But when we turn to 1 Peter 1:22-25, we find that though the Spirit is mentioned, the main emphasis lies upon that which the water symbolizes— the Word of God. We have obeyed the truth by the Spirit, and thereby purification has reached us— verse 22 views that which is accomplished from our side. Verses 23-25 view it from God’s side. The purification is effective by reason of His work in us by His Word, which, as we know from John 3, is wrought by the Spirit. We are born “by” the Word, but also “of” incorruptible seed; and we must not confuse these two things. “By” indicates agency; “of” indicates origin.

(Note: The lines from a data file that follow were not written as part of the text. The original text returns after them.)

(* ===== verification/AdminViews.v ===== *)
(** * What administrators see ([admin/admin-api.service.ts], [admin/audit.service.ts], [admin/admin.controller.ts]: the GET routes)

    Counts, listings and details for superadmins.  Looking at an account is
    itself recorded; looking at an asset pack compares its rows with the bucket;
    looking at a visit says what is wrong with it. *)

From S2P Require Import Prelude Tables JsText JsNumber Json Schema Interfaces Config Storage Presence AssetManifest AssetPack Server Browser Visit Account Admin JsonText Paging DevDebug Export PortalLists.
Local Open Scope Z_scope.

(** [AdminListQueryDto] has the fields of a [PortalListQueryDto]. *)
Definition AdminListQueryDto : Type := PortalListQueryDto.

Definition ADMIN_ACCOUNT_DETAIL_LIMIT : nat := 50.
Definition REALTIME_LAST_SEEN_LIMIT : nat := 50.
Definition REALTIME_VISIT_SAMPLE_LIMIT : nat := 1000.
Definition REALTIME_STALE_PRESENCE_MINUTES : Z := 15.

(** ** What is shown of a row *)

Section selects.
Context {Hcols : HiddenColumns}.
Implicit Types (d : DB) (k : rowid).

(** [ADMIN_USER_SUMMARY] *)
Definition ADMIN_USER_SUMMARY k (u : User) : fields :=
  [col "id" (vstr k); col "uid" (vtext (u_uid u)); col "email" (vtext (u_email u)); col "username" (vtext (u_username u));
   col "friendCode" (vtext (u_friendCode u)); col "role" (vstr (role_name (u_role u))); col "accountStatus" (vstr (Admin.status_name (u_accountStatus u)));
   col "suspendedAt" (vopt VDate (u_suspendedAt u)); col "createdAt" (VDate (u_createdAt u)); col "updatedAt" (VDate (user_updatedAt k))].
(** [ADMIN_RELATED_USER_SELECT] *)
Definition ADMIN_RELATED_USER_SELECT d k : jsval :=
  vopt (λ u, VObj [col "id" (vstr k); col "uid" (vtext (u_uid u)); col "username" (vtext (u_username u)); col "friendCode" (vtext (u_friendCode u));
                   col "profile" (names_value d k); col "presence" (vopt status_value (db_presences d !! k))]) (db_users d !! k).
(** [ADMIN_NOTIFICATION_SELECT] *)
Definition ADMIN_NOTIFICATION_SELECT k (n : Notification) : fields :=
  [col "id" (vstr k); col "type" (vtext (nt_type n)); col "title" (vtext (nt_title n)); col "message" (vtext (nt_message n));
   col "read" (vbool (nt_read n)); col "createdAt" (VDate (nt_createdAt n))].
(** [ADMIN_ACCOUNT_AUDIT_SELECT] *)
Definition ADMIN_ACCOUNT_AUDIT_SELECT (a : AuditLog) : fields :=
  [col "id" (vstr (au_id a)); col "adminUserId" (vstr (au_adminUserId a)); col "action" (vstr (au_action a)); col "targetType" (vstr (au_targetType a));
   col "targetId" (vopt vstr (au_targetId a)); col "reason" (vopt vtext (au_reason a)); col "createdAt" (VDate (au_createdAt a))].
(** [ADMIN_ACCOUNT_ASSET_PACK_SELECT] *)
Definition ADMIN_ACCOUNT_ASSET_PACK_SELECT d k (p : AssetPack) : fields :=
  [col "id" (vstr k); col "companionId" (vstr (pk_companionId p)); col "manifestHash" (vtext (pk_manifestHash p));
   col "schemaVersion" (vint (pk_schemaVersion p)); col "status" (vstr (pack_status (pk_status p))); col "totalFiles" (vint (pk_totalFiles p));
   col "totalBytes" (VBigInt (pk_totalBytes p)); col "failureCode" (vopt vstr (pk_failureCode p)); col "createdAt" (VDate (pk_createdAt p));
   col "updatedAt" (VDate (pk_updatedAt p)); col "completedAt" (vopt VDate (pk_completedAt p)); col "activatedAt" (vopt VDate (pk_activatedAt p));
   col "supersededAt" (vopt VDate (pk_supersededAt p));
   col "companion" (vopt (λ c, VObj [col "id" (vstr (pk_companionId p)); col "name" (vtext (co_name c)); col "published" (vbool (co_published c))])
     (db_companions d !! pk_companionId p))].
(** [ADMIN_COMPANION_SUMMARY] *)
Definition ADMIN_COMPANION_SUMMARY k (c : Companion) : fields :=
  [col "id" (vstr k); col "ownerUserId" (vstr (co_ownerUserId c)); col "name" (vtext (co_name c)); col "publicDescription" (vopt vtext (co_publicDescription c));
   col "publicTags" (vtexts (co_publicTags c)); col "visibility" (vstr (co_visibility c)); col "published" (vbool (co_published c));
   col "activeAssetPackId" (vopt vstr (co_activeAssetPackId c)); col "publishedAt" (vopt VDate (co_publishedAt c));
   col "createdAt" (VDate (co_createdAt c)); col "updatedAt" (VDate (co_updatedAt c))].
(** [owner: { select: { id, uid, username } }] *)
Definition owner_value d (c : Companion) : jsval :=
  vopt (λ u, VObj [col "id" (vstr (co_ownerUserId c)); col "uid" (vtext (u_uid u)); col "username" (vtext (u_username u))]) (db_users d !! co_ownerUserId c).
(** [ADMIN_INVITATION_SELECT] *)
Definition ADMIN_INVITATION_SELECT k (r : Invitation) : fields :=
  [col "id" (vstr k); col "visitorOwnerUserId" (vstr (inv_visitorOwnerUserId r)); col "hostUserId" (vstr (inv_hostUserId r));
   col "networkCompanionId" (vstr (inv_networkCompanionId r)); col "assetPackSnapshotId" (vstr (inv_assetPackSnapshotId r));
   col "assetPackRefId" (vopt vstr (inv_assetPackRefId r)); col "companionName" (vtext (inv_companionName r));
   col "status" (vstr (invitation_status (inv_status r))); col "expiresAt" (VDate (inv_expiresAt r)); col "respondedAt" (vopt VDate (inv_respondedAt r));
   col "cancelledAt" (vopt VDate (inv_cancelledAt r)); col "createdAt" (VDate (inv_createdAt r)); col "updatedAt" (VDate (inv_updatedAt r))].
(** [ADMIN_SESSION_SELECT] *)
Definition ADMIN_SESSION_SELECT k (r : Session) : fields :=
  [col "id" (vstr k); col "invitationId" (vstr (ses_invitationId r)); col "visitorOwnerUserId" (vstr (ses_visitorOwnerUserId r));
   col "hostUserId" (vstr (ses_hostUserId r)); col "networkCompanionId" (vstr (ses_networkCompanionId r));
   col "assetPackSnapshotId" (vstr (ses_assetPackSnapshotId r)); col "assetPackRefId" (vopt vstr (ses_assetPackRefId r));
   col "state" (vstr (state_name (ses_state r))); col "visitorOwnerReadyAt" (vopt VDate (ses_visitorOwnerReadyAt r));
   col "hostReadyAt" (vopt VDate (ses_hostReadyAt r)); col "visitorOwnerSeenAt" (vopt VDate (ses_visitorOwnerSeenAt r));
   col "hostSeenAt" (vopt VDate (ses_hostSeenAt r)); col "readyAt" (vopt VDate (ses_readyAt r)); col "startedAt" (vopt VDate (ses_startedAt r));
   col "endingAt" (vopt VDate (ses_endingAt r)); col "endedAt" (vopt VDate (ses_endedAt r)); col "endReason" (vopt vstr (ses_endReason r));
   col "failureCode" (vopt vstr (ses_failureCode r)); col "createdAt" (VDate (ses_createdAt r)); col "updatedAt" (VDate (ses_updatedAt r))].
(** an item of [listAssetPacks] *)
Definition admin_pack_item d k (p : AssetPack) : jsval :=
  VObj (normalizeBigInts
    [col "id" (vstr k); col "companionId" (vstr (pk_companionId p)); col "manifestHash" (vtext (pk_manifestHash p));
     col "status" (vstr (pack_status (pk_status p))); col "totalFiles" (vint (pk_totalFiles p)); col "totalBytes" (VBigInt (pk_totalBytes p));
     col "failureCode" (vopt vstr (pk_failureCode p)); col "createdAt" (VDate (pk_createdAt p)); col "updatedAt" (VDate (pk_updatedAt p));
     col "companion" (vopt (λ c, VObj [col "name" (vtext (co_name c));
       col "owner" (vopt (λ u, VObj [col "id" (vstr (co_ownerUserId c)); col "uid" (vtext (u_uid u))]) (db_users d !! co_ownerUserId c))])
       (db_companions d !! pk_companionId p))]).
(** every column of an [AdminAuditLog] *)
Definition audit_item (a : AuditLog) : jsval :=
  VObj (ADMIN_ACCOUNT_AUDIT_SELECT a ++ [col "metadata" (vopt VJson (au_metadata a)); col "ipAddressHash" (vopt vtext (audit_ipAddressHash (au_id a)))]).
End selects.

As children of Adam we were born of seed which is not merely corruptible but actually and fatally corrupted. We are born again of seed which is incorruptible, because Divine. Isaiah the prophet was given a glimpse of the Servant of Jehovah, who should die and rise again; and he predicted, “When Thou shalt make His soul an offering for sin, He shall see His seed” (53:10). He shall see those who take their spiritual origin from Himself. A thought akin to this seems to lie in these words in Peter. As born again we have a new origin which is incorruptible in nature; and the Word by which we are born again, “liveth and abideth forever”. That which is produced as the result of new birth is characterized by these wonderful things— life, eternity and incorruptibility.
From all that we have seen it is very evident that new birth is that work of the Spirit of God in us which is necessitated by the corruption of our nature through sin. It was not enough that a work should be wrought for us which should bring us justification and reconciliation; there must also be this work of moral cleansing, this lifting us out of the corruption of our nature. No external work of cleansing would meet the case; nothing short of our becoming possessed of a new nature springing from an incorruptible source. No deeper or more fundamental purification than that could be conceived.

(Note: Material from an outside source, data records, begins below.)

Lemma sublist_concat {A} (x : list A) (ls : list (list A)) :
  x ∈ ls → x `sublist_of` concat ls.
Proof.
  induction ls as [|y ls IH]; [inversion 1|].
  intros [->|Hin]%elem_of_cons; cbn [concat].
  - apply sublist_inserts_r. reflexivity.
  - apply sublist_inserts_l, IH, Hin.
Qed.

(** X8.  The collector returns exactly when each batch (each file whose name
    ends in ".csv") has the two date columns, and otherwise raises a
    [ValueError].  When it returns, it has read every batch and nothing
    else: the rows of each batch are in its output, in their order; every row
    of its output is a row of a batch; and a directory without a batch gives
    the empty frame. *)
Theorem load_csv_files_reads_every_batch (dir : gmap string DataFrame) :
  ((∃ batch, load_csv_files dir = Ok batch) ↔
   ∀ name df, dir !! name = Some df → endswith name ".csv" = true →
     "updated_at" ∈ columns df ∧ "transaction_date" ∈ columns df) ∧
  (∀ e, load_csv_files dir = Raise e → ∃ msg, e = ValueError msg) ∧
  (∀ batch, load_csv_files dir = Ok batch →
     (∀ name df, dir !! name = Some df → endswith name ".csv" = true →
        rows df `sublist_of` rows batch) ∧
     (∀ r, r ∈ rows batch →
        ∃ name df, dir !! name = Some df ∧ endswith name ".csv" = true ∧ r ∈ rows df) ∧
     ((∀ name, name ∈ dom dir → endswith name ".csv" = false) → batch = mkDF [] [])).
Proof.
  split; [|split].
  - rewrite parsable_files. split; [|apply load_csv_files_Ok].
    intros [batch Hload] p Hp.
    apply load_csv_files_inv in Hload as (frames & Hread & _).
    apply list_elem_of_lookup in Hp as [i Hi].
    destruct (Forall2_lookup_l _ _ _ _ _ Hread Hi) as (f & _ & Hf). eauto.
  - intros e (p & msg & _ & _ & ->)%load_csv_files_Raise. eauto.
  - intros batch Hload.
    destruct (load_csv_files_inv _ _ Hload) as (frames & Hread & Hrows & _ & Hnil).
    split; [|split].
    + intros name df Hdf He. rewrite Hrows. apply sublist_concat.
      apply list_elem_of_fmap. exists df. split; [reflexivity|].
      assert (Hp : path_join DATA_DIR name ∈ csv_files dir).
      { apply elem_of_csv_files. exists name. split; [reflexivity|].
        split; [apply elem_of_dom; eauto|exact He]. }
      apply list_elem_of_lookup in Hp as [i Hi].
      destruct (Forall2_lookup_l _ _ _ _ _ Hread Hi) as (f & Hf & Hr).
      rewrite (read_csv_lookup _ _ _ Hdf) in Hr. apply parse_csv_inv in Hr as [-> _].
      apply list_elem_of_lookup_2 in Hf. exact Hf.
    + intros r Hr. rewrite Hrows in Hr.
      apply list_elem_of_In, in_concat in Hr as (l & Hl & Hr).
      apply list_elem_of_In, list_elem_of_fmap in Hl as (f & -> & Hf).
      apply list_elem_of_lookup in Hf as [i Hi].
      destruct (Forall2_lookup_r _ _ _ _ _ Hread Hi) as (p & Hp & Hread').
      apply list_elem_of_lookup_2 in Hp.
      destruct (read_csv_file _ _ Hp) as (name & df & _ & Hdf & He & Heq).
      rewrite Heq in Hread'. apply parse_csv_inv in Hread' as [-> _].
      exists name, df. split; [exact Hdf|]. split; [exact He|].
      apply list_elem_of_In, Hr.
    + intros Hnone. apply Hnil.
      destruct (csv_files dir) as [|p ps] eqn:Hc; [reflexivity|exfalso].
      assert (Hp : p ∈ csv_files dir) by (rewrite Hc; left).
      apply elem_of_csv_files in Hp as (name & _ & Hin & He).
      rewrite (Hnone name Hin) in He. discriminate.
Qed.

From the passage in Peter, with its statement as to our being born of incorruptible seed, we pass on naturally to 1 John, where we read, “Whosoever is born of God doth not commit sin; for His seed remaineth in him: and he cannot sin, because he is born of God” (3:9). This verse gives us perhaps the fullest development of the whole matter. No mention is made of the agent employed, the Word of God. Nor is the Spirit of God, who acts in the work, mentioned. The emphasis is concentrated upon God Himself as the Source of all. As born of God, His seed remains in us; it is irrevocable. And we partake of His sinless nature. The born again one cannot sin, just because he is born of God.
In so speaking John views us abstractly, according to the essential character of the new nature which is ours. He is entitled to do so, inasmuch as when God has completed His work concerning us we shall be this not merely abstractly but absolutely. The last trace of the Adamic nature will be gone when our very bodies are glorified. Elsewhere John views us practically, and insists that we have sin in us, and that we do sin: see, 1:8-2:2. This practical view of things is very necessary of course; but so also is the abstract view, which we have before us. It is most important that we should know the sinlessness of the nature that is ours as born of God.
Not only is it sinless— for that is a negative virtue: it is also righteous (2:29), and loving (3:10, 11). It is marked by faith (5:1), and by overcoming the world (5:4). These are positive features of great worth. Only let these characteristics come clearly into display in the believer and it becomes manifest to all men that a mighty moral renovation has been effected: a thorough-going cleansing and purification has been accomplished indeed.
We read of cleansing by the blood of Christ in 1 John 1:7. Do you differentiate between this and the cleansing we have been considering? And, if so, how?
The blood of Christ signifies His holy life laid down in death for the bearing of the judgment due to us. Thereby we are cleansed judicially. The cleansing wrought by new birth and presented as accomplished by water, touches our characters, and involves our having a new nature. We are cleansed morally. We could not do without either. Both are ours as having received the grace of God.
You do not think then that the “water”, in John 3, has anything to do with baptism?
We are sure that the Lord did not allude to baptism in using the word “water”. There would have been nothing surprising in Nicodemus not knowing about it, had that been His meaning. No, He alluded to Ezek. 36, which Nicodemus ought to have known, and that has nothing to do with baptism. John 3:5 has no more to do with baptism than John 6:53 has to do with the Lord’s Supper: though in both cases we may be able to discern in the outward ordinances some reflection of the truth stated in these passages. In both cases however we have not the ordinance but the truth, to which the ordinance makes some reference.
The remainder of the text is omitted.